# Assignment
Within the entries below, the lines from the one with "intros eq _." through the one with "intros o' Ho'. destruct" are to be set down exactly, both ends kept.

# Input data
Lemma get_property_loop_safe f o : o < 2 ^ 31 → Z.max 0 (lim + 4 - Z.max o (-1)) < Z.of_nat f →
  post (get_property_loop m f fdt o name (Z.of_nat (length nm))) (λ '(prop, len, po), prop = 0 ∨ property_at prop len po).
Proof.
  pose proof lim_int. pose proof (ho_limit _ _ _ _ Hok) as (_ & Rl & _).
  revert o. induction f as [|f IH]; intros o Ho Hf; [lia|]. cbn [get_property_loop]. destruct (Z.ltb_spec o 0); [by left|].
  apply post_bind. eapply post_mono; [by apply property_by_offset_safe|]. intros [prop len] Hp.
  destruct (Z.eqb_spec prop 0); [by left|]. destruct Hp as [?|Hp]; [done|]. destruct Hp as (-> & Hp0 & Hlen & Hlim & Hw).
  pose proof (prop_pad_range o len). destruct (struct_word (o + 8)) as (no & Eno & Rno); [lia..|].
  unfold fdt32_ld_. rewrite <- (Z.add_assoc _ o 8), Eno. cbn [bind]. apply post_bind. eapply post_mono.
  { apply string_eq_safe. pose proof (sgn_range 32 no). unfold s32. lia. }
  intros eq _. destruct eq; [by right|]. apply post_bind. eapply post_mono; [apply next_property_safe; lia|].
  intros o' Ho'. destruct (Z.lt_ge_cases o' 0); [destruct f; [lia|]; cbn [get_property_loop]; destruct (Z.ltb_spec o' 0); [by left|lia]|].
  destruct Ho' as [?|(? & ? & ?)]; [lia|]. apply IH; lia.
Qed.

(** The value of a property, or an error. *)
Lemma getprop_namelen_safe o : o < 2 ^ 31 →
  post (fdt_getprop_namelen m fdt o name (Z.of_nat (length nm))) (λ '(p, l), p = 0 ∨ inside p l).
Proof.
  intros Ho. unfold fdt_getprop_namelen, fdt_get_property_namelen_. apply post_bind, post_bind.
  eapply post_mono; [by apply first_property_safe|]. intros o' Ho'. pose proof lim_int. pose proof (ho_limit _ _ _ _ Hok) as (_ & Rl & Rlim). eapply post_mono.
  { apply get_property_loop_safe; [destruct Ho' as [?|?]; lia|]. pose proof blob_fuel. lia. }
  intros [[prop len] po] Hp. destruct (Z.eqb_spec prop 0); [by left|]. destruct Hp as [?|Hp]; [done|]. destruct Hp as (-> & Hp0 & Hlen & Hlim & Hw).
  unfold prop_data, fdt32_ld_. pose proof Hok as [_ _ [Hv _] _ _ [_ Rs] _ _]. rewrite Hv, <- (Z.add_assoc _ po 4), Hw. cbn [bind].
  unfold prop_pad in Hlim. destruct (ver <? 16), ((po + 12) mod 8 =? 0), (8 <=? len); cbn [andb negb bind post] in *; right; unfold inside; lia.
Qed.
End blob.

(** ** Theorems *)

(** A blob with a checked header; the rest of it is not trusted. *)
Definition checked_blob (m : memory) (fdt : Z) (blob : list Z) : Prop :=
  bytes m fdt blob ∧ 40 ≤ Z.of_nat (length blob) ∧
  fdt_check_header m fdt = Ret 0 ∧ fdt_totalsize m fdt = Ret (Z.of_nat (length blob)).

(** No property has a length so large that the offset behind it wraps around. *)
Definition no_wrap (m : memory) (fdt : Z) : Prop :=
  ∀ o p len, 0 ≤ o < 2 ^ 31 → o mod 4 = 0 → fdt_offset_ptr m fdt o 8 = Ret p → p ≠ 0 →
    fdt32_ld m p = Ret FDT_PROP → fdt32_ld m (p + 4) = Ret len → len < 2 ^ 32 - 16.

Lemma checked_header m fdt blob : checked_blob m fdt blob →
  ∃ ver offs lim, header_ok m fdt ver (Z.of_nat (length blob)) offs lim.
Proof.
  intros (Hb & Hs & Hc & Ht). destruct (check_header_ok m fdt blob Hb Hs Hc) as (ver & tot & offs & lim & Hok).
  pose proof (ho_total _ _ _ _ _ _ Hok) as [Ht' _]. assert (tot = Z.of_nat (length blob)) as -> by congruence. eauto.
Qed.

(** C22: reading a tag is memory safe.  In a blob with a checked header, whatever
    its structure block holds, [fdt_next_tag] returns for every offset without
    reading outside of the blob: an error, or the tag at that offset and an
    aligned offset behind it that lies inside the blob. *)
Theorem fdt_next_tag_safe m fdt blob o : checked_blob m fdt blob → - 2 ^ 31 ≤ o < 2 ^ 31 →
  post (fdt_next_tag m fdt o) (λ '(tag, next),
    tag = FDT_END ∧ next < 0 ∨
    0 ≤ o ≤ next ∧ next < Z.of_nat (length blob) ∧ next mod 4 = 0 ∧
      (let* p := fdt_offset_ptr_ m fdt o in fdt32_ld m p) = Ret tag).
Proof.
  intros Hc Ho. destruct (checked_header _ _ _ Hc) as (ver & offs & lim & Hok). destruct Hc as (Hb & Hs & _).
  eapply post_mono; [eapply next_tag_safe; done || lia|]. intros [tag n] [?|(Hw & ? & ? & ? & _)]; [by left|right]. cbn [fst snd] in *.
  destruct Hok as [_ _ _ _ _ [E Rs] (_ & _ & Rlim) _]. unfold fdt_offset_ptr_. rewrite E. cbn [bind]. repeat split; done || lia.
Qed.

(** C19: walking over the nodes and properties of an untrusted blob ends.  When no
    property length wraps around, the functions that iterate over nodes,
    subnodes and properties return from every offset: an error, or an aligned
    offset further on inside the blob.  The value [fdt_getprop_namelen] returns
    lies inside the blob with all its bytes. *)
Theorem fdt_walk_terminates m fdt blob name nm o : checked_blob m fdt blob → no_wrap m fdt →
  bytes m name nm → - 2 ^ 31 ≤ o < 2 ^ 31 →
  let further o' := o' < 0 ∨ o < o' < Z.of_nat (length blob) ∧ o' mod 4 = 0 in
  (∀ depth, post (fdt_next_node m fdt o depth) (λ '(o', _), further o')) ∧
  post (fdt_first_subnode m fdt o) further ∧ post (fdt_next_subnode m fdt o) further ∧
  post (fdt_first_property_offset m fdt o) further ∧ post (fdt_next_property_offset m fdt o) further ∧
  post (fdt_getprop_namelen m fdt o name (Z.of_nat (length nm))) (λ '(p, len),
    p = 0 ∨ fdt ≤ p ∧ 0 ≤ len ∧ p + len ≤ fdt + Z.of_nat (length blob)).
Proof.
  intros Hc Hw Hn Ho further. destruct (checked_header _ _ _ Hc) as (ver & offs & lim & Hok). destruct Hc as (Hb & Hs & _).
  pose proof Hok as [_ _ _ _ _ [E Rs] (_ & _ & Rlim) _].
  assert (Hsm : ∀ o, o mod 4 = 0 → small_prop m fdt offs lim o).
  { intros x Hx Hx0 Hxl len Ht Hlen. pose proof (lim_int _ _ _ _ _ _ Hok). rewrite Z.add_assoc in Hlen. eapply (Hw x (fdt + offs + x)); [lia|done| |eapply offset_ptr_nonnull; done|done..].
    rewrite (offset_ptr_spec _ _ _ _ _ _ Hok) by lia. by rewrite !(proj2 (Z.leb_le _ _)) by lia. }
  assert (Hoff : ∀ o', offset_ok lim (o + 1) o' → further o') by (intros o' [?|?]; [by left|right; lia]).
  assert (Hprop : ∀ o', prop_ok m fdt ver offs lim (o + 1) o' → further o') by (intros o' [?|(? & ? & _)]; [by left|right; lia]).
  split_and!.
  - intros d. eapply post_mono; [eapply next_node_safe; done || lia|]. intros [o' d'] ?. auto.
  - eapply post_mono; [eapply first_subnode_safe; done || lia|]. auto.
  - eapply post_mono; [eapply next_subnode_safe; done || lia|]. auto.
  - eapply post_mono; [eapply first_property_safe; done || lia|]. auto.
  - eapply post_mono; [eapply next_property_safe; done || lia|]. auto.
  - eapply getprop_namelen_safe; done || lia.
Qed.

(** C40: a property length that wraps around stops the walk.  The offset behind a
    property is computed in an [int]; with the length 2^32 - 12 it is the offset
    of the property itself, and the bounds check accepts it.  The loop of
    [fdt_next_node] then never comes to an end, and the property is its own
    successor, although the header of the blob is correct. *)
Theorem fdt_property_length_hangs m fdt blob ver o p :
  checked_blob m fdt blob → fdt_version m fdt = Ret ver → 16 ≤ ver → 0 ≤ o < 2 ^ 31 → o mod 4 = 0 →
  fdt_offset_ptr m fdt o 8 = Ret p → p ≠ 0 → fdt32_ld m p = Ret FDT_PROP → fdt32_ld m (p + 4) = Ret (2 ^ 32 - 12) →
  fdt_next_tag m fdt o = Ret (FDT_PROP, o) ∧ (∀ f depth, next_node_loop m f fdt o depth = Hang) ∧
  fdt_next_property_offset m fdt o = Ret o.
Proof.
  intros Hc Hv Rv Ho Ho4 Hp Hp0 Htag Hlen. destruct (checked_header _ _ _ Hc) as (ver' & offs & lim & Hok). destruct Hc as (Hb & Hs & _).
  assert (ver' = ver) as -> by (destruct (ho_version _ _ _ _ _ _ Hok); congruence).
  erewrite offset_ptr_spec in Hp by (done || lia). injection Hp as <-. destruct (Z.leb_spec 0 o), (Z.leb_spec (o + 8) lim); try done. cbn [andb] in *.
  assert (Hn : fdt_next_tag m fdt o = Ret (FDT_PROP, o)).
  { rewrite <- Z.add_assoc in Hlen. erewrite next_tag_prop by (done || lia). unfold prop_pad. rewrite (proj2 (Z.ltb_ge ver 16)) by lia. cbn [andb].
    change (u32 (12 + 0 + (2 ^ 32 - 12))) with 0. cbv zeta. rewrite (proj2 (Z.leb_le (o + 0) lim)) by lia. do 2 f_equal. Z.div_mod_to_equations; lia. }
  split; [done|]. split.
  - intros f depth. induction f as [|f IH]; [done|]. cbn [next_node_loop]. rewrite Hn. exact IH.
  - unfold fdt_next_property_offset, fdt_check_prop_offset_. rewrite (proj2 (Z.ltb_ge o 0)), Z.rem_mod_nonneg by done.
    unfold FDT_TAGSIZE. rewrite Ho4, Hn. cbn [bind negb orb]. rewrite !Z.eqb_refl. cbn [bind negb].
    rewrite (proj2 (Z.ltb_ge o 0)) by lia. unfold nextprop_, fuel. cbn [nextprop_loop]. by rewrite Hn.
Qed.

# Exercise solution
  intros eq _. destruct eq; [by right|]. apply post_bind. eapply post_mono; [apply next_property_safe; lia|].
  intros o' Ho'. destruct (Z.lt_ge_cases o' 0); [destruct f; [lia|]; cbn [get_property_loop]; destruct (Z.ltb_spec o' 0); [by left|lia]|].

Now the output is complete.